Brief: Every line from the one containing "foldl (select low) (foldl" to the one containing "W_WORD (mmio addr_ QueueSel)" in the records below, both included, must be set down exactly, and no other line.

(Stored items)
------------------------------------------------------------------------
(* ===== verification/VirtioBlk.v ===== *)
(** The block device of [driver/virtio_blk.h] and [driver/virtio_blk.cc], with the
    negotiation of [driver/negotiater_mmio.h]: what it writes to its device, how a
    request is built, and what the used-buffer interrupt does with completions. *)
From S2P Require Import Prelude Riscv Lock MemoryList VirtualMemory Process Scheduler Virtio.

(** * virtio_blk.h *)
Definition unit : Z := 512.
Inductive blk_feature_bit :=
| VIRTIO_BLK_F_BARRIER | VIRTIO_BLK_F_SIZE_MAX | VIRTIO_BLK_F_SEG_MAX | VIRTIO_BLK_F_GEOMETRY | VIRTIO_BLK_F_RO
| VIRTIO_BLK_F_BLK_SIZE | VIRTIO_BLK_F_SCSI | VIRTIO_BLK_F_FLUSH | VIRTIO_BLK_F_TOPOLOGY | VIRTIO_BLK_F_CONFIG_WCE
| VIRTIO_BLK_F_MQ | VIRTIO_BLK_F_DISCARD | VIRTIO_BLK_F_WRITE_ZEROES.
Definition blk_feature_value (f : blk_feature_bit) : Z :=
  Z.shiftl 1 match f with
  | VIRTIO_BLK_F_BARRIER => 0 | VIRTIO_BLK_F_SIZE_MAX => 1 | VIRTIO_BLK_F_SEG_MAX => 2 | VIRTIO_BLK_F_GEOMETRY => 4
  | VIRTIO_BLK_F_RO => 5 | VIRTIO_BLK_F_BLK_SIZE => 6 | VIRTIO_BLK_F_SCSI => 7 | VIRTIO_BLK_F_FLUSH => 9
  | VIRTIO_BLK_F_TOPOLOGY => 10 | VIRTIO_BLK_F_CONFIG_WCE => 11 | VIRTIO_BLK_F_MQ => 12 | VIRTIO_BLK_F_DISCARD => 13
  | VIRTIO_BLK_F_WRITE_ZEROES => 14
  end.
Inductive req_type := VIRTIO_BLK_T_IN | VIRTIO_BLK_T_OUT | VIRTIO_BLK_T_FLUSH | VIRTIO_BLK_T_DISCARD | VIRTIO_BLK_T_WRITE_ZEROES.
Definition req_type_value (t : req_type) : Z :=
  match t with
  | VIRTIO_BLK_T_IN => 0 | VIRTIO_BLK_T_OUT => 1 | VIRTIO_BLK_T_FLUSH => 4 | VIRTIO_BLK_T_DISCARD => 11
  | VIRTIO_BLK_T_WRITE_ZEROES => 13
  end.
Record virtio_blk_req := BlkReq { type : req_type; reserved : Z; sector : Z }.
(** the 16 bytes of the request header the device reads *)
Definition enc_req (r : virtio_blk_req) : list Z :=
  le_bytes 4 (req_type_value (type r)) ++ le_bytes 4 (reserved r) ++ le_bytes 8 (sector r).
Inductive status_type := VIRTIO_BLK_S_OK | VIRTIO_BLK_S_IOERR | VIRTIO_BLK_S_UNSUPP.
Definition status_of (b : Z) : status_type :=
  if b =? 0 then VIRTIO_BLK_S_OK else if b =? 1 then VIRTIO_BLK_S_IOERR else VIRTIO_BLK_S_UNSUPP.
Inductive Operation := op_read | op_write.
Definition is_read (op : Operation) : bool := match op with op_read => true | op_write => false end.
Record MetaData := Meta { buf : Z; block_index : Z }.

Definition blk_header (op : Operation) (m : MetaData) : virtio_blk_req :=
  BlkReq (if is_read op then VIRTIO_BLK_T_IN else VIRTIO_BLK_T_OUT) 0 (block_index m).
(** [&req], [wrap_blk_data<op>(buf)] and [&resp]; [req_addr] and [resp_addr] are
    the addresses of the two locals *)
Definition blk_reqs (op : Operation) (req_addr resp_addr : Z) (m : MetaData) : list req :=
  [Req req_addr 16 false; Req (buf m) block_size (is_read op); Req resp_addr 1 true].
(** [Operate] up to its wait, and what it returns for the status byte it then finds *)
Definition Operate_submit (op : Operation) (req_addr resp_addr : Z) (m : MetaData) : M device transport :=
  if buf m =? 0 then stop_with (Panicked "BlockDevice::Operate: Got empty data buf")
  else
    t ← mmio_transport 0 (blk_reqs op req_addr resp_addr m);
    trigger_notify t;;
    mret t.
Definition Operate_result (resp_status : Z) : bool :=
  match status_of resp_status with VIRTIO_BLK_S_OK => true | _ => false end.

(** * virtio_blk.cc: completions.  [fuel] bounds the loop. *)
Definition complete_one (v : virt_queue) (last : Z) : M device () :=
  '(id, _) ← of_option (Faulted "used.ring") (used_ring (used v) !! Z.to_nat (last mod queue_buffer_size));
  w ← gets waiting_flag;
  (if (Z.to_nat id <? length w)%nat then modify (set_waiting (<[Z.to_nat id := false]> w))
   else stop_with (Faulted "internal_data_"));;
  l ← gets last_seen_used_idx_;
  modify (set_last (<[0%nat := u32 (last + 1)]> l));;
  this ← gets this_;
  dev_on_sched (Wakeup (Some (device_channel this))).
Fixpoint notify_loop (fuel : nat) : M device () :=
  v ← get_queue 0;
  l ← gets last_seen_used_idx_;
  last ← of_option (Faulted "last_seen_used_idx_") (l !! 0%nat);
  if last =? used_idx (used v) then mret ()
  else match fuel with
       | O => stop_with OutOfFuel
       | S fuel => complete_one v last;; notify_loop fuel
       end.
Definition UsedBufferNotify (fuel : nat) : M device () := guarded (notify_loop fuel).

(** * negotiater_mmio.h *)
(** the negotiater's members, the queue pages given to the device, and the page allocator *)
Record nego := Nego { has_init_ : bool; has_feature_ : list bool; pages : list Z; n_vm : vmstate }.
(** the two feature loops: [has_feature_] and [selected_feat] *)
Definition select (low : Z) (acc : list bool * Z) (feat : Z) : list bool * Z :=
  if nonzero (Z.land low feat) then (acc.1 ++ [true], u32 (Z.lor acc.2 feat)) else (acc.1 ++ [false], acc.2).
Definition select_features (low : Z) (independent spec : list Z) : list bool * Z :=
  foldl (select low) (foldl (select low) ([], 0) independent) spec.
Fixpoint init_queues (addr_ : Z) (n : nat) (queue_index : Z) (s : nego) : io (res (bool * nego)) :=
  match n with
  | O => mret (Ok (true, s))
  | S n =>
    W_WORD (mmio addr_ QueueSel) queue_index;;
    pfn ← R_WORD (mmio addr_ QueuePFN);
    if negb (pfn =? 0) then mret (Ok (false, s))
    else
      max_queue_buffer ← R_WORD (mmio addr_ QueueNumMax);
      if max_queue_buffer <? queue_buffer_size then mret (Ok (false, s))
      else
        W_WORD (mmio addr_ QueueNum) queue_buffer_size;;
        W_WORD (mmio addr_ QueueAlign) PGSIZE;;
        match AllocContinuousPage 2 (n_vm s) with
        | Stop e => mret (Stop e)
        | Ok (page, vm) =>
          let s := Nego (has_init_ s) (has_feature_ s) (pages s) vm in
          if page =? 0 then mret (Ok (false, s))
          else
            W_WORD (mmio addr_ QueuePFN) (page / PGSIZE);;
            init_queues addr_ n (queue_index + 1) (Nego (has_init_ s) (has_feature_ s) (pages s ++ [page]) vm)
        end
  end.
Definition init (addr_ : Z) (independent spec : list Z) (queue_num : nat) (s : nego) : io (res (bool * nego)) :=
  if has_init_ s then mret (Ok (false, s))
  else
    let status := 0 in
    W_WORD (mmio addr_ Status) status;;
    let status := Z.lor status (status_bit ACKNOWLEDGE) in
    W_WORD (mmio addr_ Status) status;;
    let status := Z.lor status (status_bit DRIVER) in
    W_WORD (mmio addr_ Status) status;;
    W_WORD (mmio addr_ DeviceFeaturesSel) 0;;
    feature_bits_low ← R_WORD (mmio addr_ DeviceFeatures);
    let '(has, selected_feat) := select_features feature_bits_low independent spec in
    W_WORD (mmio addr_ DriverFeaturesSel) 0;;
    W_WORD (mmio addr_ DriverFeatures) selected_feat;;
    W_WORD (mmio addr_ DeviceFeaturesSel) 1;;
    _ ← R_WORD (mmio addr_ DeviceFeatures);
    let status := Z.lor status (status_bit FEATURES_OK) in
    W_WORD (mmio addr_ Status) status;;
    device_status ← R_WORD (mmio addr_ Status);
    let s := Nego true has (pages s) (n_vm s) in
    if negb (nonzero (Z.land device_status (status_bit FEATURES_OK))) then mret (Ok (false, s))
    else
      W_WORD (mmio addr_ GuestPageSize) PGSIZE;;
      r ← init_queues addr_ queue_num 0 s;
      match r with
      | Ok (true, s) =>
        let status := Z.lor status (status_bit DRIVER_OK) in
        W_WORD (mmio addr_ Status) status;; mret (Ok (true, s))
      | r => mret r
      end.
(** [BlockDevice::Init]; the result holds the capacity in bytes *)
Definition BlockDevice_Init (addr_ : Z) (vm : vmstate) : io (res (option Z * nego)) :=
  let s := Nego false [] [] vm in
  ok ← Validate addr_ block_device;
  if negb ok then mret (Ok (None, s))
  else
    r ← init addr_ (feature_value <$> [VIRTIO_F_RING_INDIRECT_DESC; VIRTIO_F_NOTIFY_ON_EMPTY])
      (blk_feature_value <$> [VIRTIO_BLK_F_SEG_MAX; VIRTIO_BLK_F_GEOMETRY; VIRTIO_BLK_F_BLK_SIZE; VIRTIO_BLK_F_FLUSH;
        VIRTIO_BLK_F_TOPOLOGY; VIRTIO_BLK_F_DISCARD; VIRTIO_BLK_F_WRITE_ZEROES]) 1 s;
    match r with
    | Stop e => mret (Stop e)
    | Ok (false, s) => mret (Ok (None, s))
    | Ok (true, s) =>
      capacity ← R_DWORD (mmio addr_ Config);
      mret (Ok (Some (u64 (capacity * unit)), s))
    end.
------------------------------------------------------------------------
Result:
  foldl (select low) (foldl (select low) ([], 0) independent) spec.
Fixpoint init_queues (addr_ : Z) (n : nat) (queue_index : Z) (s : nego) : io (res (bool * nego)) :=
  match n with
  | O => mret (Ok (true, s))
  | S n =>
    W_WORD (mmio addr_ QueueSel) queue_index;;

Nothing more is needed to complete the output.